Last year, IDP was postponed indefinitely. I am in my first semester at Occidental, and its absence already aggravates me. IDP was one of the only courses with structured guidance that taught students how to cultivate conversations regarding social identity.
According to Latino/Latina Studies Professor Jacyln Rodriguez, who was in charge of Occidental’s IDP, the course was “more than conversation; [it was] a knowledge base.” The program centered on the history of identity and power through the lens of social psychology. It was unique in that it included semi-structured discussions designed to encourage authentic conversations about dividing issues.
The benefits of the course were measurable. In a study conducted by Nina Reynoso (senior), confidence and cognitive involvement levels of both white people and people of color went up after taking the course.

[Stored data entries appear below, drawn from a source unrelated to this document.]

(** The second component is the next state; the [default] case of the
    source's switch returns the string ["<invalid>"] in its place. *)
Definition KvModel__Step (st : KvState) (inp : KvInput) (out : KvOutput)
    : bool * (KvState + string) :=
  if decide (KvInput_Op inp = 0) then
    (bool_decide (KvOutput_Value out = KvState_Value st), inl st)
  else if decide (KvInput_Op inp = 1) then
    if decide (KvState_Version st = KvInput_Version inp) then
      (bool_decide (KvOutput_Err out = "OK")
         || bool_decide (KvOutput_Err out = "ErrMaybe"),
       inl (mkKvState (KvInput_Value inp) (u64 (KvState_Version st + 1))))
    else
      (bool_decide (KvOutput_Err out = "ErrVersion")
         || bool_decide (KvOutput_Err out = "ErrMaybe"), inl st)
  else (false, inr "<invalid>").

(** [DescribeOperation]: the label of an operation in the drawing. *)
Definition KvModel__DescribeOperation (inp : KvInput) (out : KvOutput) : string :=
  if decide (KvInput_Op inp = 0) then
    "get('" +:+ KvInput_Key inp +:+ "') -> ('" +:+ KvOutput_Value out +:+ "', '" +:+
    pretty (KvOutput_Version out) +:+ "', '" +:+ KvOutput_Err out +:+ "')"
  else if decide (KvInput_Op inp = 1) then
    "put('" +:+ KvInput_Key inp +:+ "', '" +:+ KvInput_Value inp +:+ "', '" +:+
    pretty (KvInput_Version inp) +:+ "') -> ('" +:+ KvOutput_Err out +:+ "')"
  else "<invalid>".

(** A sequential history is legal when every step is. *)
Fixpoint KvModel_accepts (st : KvState) (ops : list Operation) : bool :=
  match ops with
  | [] => true
  | o :: ops' =>
      match KvModel__Step st (Operation_Input o) (Operation_Output o) with
      | (true, inl st') => KvModel_accepts st' ops'
      | _ => false
      end
  end.

(** ** Operations as kvtest1/porcupine.go logs them

    [kv_get] and [kv_put] run a clerk operation against the server
    directly (a call that is delivered and answered) and record it. *)

Inductive kv_request :=
| RGet (key : string)
| RPut (key value : string) (version : Tversion).

Definition log_Get (val : string) (ver : Tversion) (err : Err)
    (key : string) (call ret : Z) (cli : Z) : Operation :=
  mkOperation (mkKvInput 0 key "" 0) (mkKvOutput val ver err) call ret cli.

Definition log_Put (err : Err) (key value : string) (version : Tversion)
    (call ret : Z) (cli : Z) : Operation :=
  mkOperation (mkKvInput 1 key value version) (mkKvOutput "" 0 err) call ret cli.

Definition serve (kv : KVServer) (t cli : Z) (r : kv_request)
    : KVServer * Operation :=
  match r with
  | RGet k =>
      let rep := KVServer__Get kv (mkGetArgs k) zeroGetReply in
      (kv, log_Get (GetReply_Value rep) (GetReply_Version rep)
             (GetReply_Err rep) k t (t + 1) cli)
  | RPut k v n =>
      let '(kv', rep) := KVServer__Put kv (mkPutArgs k v n) zeroPutReply in
      (kv', log_Put (PutReply_Err rep) k v n t (t + 1) cli)
  end.

(** Requests arrive one after the other (each handler holds [kv.mu]);
    request number [t] is stamped with time [2t]. *)
Fixpoint serve_all (kv : KVServer) (t : Z) (rs : list (Z * kv_request))
    : KVServer * list Operation :=
  match rs with
  | [] => (kv, [])
  | (cli, r) :: rs' =>
      let '(kv1, o) := serve kv t cli r in
      let '(kv2, os) := serve_all kv1 (t + 2) rs' in
      (kv2, o :: os)
  end.
(* ===== verification/KvLin.v ===== *)
(** * Concurrent clerks on one server: linearizability

    Any number of clients run kvsrv1/client.go's clerk concurrently over
    the lossy network; each step is one RPC of one client (one pass
    through a clerk loop) or the start of an operation.  Besides the
    server and the pending operations the state records, as ghost data,
    the order in which operations take effect ([s_lin], each stamped with
    the step at which it happened) and the completed operations as
    kvtest1/porcupine.go logs them ([s_done], with the stamp of their
    effect).  The theorem is the property porcupine checks in the tests:
    the effects, in order, are a legal run of models1/kv.go, and every
    completed operation took effect between its call and its return. *)

From S2P Require Import Prelude Rpc KvServer KvModel KvClerk.

(** An operation a clerk has started: when, the request, the loop's
    [retried] flag, and (ghost) the step at which an unanswered Put of it
    was applied. *)
Record pending := mkPending {
  p_call : Z;
  p_req : kv_request;
  p_retried : bool;
  p_lin : option Z
}.

Record lin_sys := mkSys {
  s_kv : KVServer;
  s_now : Z;
  s_pend : gmap nat pending;
  s_lin : list Operation;
  s_done : list (Operation * Z)
}.

Inductive lin_label :=
| LInvoke (c : nat) (r : kv_request)
| LAttempt (c : nat) (d : delivery).

Definition lin_init : lin_sys := mkSys MakeKVServer 0 ∅ [] [].

Definition tick (s : lin_sys) : lin_sys :=
  mkSys (s_kv s) (s_now s + 1) (s_pend s) (s_lin s) (s_done s).

(** The RPC of a pending Get. *)
Definition get_attempt (s : lin_sys) (c : nat) (p : pending) (k : string)
    (d : delivery) : lin_sys :=
  match Clerk__Get_iter (s_kv s) k d with
  | None => tick s
  | Some (v, n, e) =>
      mkSys (s_kv s) (s_now s + 1) (delete c (s_pend s))
        (s_lin s ++ [log_Get v n e k (s_now s) (s_now s) (Z.of_nat c)])
        (s_done s ++ [(log_Get v n e k (p_call p) (s_now s) (Z.of_nat c), s_now s)])
  end.
Lemma delete_subset {A} (l : list A) k y : y ∈ delete k l → y ∈ l.
Proof. intros Hy. eapply elem_of_submseteq; [exact Hy|]. apply sublist_submseteq, sublist_delete. Qed.

Lemma inv_crash files nr n s k s' :
  mr_inv files nr n s → mr_step s (ECrash k) = Ret s' → mr_inv files nr (n + 1) s'.
Proof.
  intros Hinv [= <-]. pose proof Hinv as [Hf Hr Ht Hlog Hnd Hout Hond Hph].
  eapply mr_inv_next; eauto using tables_next_refl.
  - intros ty i t Hty Hl. destruct (Ht ty i t Hty Hl). split; [lia|done].
  - intros d Hd%delete_subset. by apply Hout.
  - eapply sublist_NoDup; [done|apply sublist_delete].
Qed.

Lemma inv_report files nr n s k :
  mr_inv files nr n s →
  ∃ s', mr_step s (EReport k) = Ret s' ∧ mr_inv files nr (n + 1) s'.
Proof.
  intros Hinv. pose proof Hinv as [Hf Hr Ht Hlog Hnd Hout Hond Hph]. simpl.
  destruct (out s !! k) as [d|] eqn:Hk.
  2:{ exists s. split; [done|]. destruct s. eapply mr_inv_next; eauto using tables_next_refl.
      intros ty i t Hty Hl. destruct (Ht ty i t Hty Hl). split; [lia|done]. }
  destruct (Hout d (list_elem_of_lookup_2 _ _ _ Hk)) as [Hd Hdo].
  destruct (Hlog d Hd) as (Hty & i & t & Hi & Hl & Ha & Hs).
  destruct d as [ty id a]; simpl in *; subst id.
  erewrite Report_spec by done. cbn [obind]. eexists. split; [done|].
  case_decide as Hatt; [by apply (inv_crash _ _ n s k)|].
  assert (a = Attempt t) as -> by lia. specialize (Hdo i t eq_refl Hl eq_refl).
  pose proof (in_progress_phase _ _ _ _ Hty Hph Hl Hdo) as Hp.
  eapply mr_inv_next; eauto using tables_next_accept, phase_ok_accept, log_ok_next.
  - intros ty' i' t' Hty' Hi'. rewrite tasks_of_accept in Hi' by done. case_decide as He.
    + subst ty'. apply list_lookup_insert_Some in Hi' as [(-> & <- & _)|[_ Hi']]; simpl.
      * destruct (Ht ty i' t Hty Hl). split; [lia|done].
      * destruct (Ht ty i' t' Hty Hi'). split; [lia|done].
    + destruct (Ht ty' i' t' Hty' Hi'). split; [lia|done].
  - intros d Hd1. destruct (NoDup_delete _ _ _ _ Hond Hk Hd1) as [Hd2 Hne].
    destruct (Hout d Hd2) as [Hdl Hdo2]. split; [done|].
    eapply out_ok_next; eauto using tables_next_accept.
    intros i' t0 t' Hi' Hl0 Hl1 Ha' _ Hs'. destruct (Hlog d Hdl) as [Hty' _].
    rewrite tasks_of_accept in Hl1 by done. case_decide as He; [|congruence].
    rewrite He in Hl0. apply list_lookup_insert_Some in Hl1 as [(-> & <- & _)|[_ Hl1]]; [|congruence].
    destruct Hne. destruct d; simpl in *. simplify_eq. done.
  - eapply sublist_NoDup; [done|apply sublist_delete].
Qed.
(** ** The partition *)

Lemma ihash_range k : 0 ≤ ihash k < 2 ^ 31.
Proof.
  unfold ihash. change 0x7fffffff with (Z.ones 31).
  assert (0 ≤ fnv32a k) as Hp.
  { unfold fnv32a. generalize (String.list_ascii_of_string k). intros l.
    destruct l as [|x l] using rev_ind; [done|]. rewrite foldl_snoc. apply u32_range. }
  rewrite Z.land_ones by lia. apply Z.mod_pos_bound. lia.
Qed.

(** The reduce task of a record. *)
Definition bucket (n : Z) (kv : KeyValue) : nat := Z.to_nat (Z.rem (ihash (Key kv)) n).

Definition bucket_of (n : Z) (r : nat) (kva : list KeyValue) : list KeyValue :=
  filter (λ kv, bucket n kv = r) kva.

Lemma bucket_lt n kv : 0 < n → (bucket n kv < Z.to_nat n)%nat.
Proof.
  intros Hn. unfold bucket. pose proof (ihash_range (Key kv)).
  pose proof (Z.rem_bound_pos (ihash (Key kv)) n ltac:(lia) Hn). lia.
Qed.

Lemma sconcat_snoc l x : sconcat (l ++ [x]) = sconcat l +:+ x.
Proof.
  induction l as [|y l IH]; simpl; [by rewrite append_nil|].
  change (sconcat ((y :: l) ++ [x])) with (y +:+ sconcat (l ++ [x])).
  rewrite IH. by rewrite <-append_assoc.
Qed.

(** The contents of the intermediate files of a map task. *)
Definition bucket_files (n : Z) (kva : list KeyValue) : list string :=
  (λ r, sconcat (json_encode <$> bucket_of n r kva)) <$> seq 0 (Z.to_nat n).

Lemma bucket_files_lookup n kva r :
  (r < Z.to_nat n)%nat →
  bucket_files n kva !! r = Some (sconcat (json_encode <$> bucket_of n r kva)).
Proof. intros Hr. unfold bucket_files. by rewrite list_lookup_fmap, lookup_seq_lt. Qed.

Lemma bucket_files_length n kva : length (bucket_files n kva) = Z.to_nat n.
Proof. unfold bucket_files. by rewrite length_fmap, length_seq. Qed.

If Occidental truly values diversity, then logically, the college would maintain IDP. Without it, the liberalism Occidental claims to foster is merely a guise. Occidental owes its students a place where they can learn from people with different perspectives and backgrounds. It is the only way we develop empathy for one another, and it is the only way we can sustain a campus culture that understands diversity. And the diversity I speak of embodies more than just melanin: it’s about embracing all types of identities, be they related to age, gender, religion, sexual orientation, socio-economic status, mental and/or physical abilities, race or ethnicity. IDP provided the tools for students to do that, even if it made them uncomfortable in the process.
When asked why the program is no longer around, Professor Rodriguez said that there was a general lack of support from the community and that she was physically and emotionally tired of continuously attempting to justify the value of the program. Due to the heavy anti-IDP sentiment, Professor Rodriguez was left with few options to continue the program.
Psychology Department Chair Brian Kim said that the program was cut mainly because of logistical and staffing reasons.
“Professor Rodriguez is the only social psychologist on campus,” Kim said. “We don’t have two of them. There’s no successor.”
Professor Kenjus Watson of the psychology department would be the assumed successor because he helped run the program, but he is currently an adjunct professor.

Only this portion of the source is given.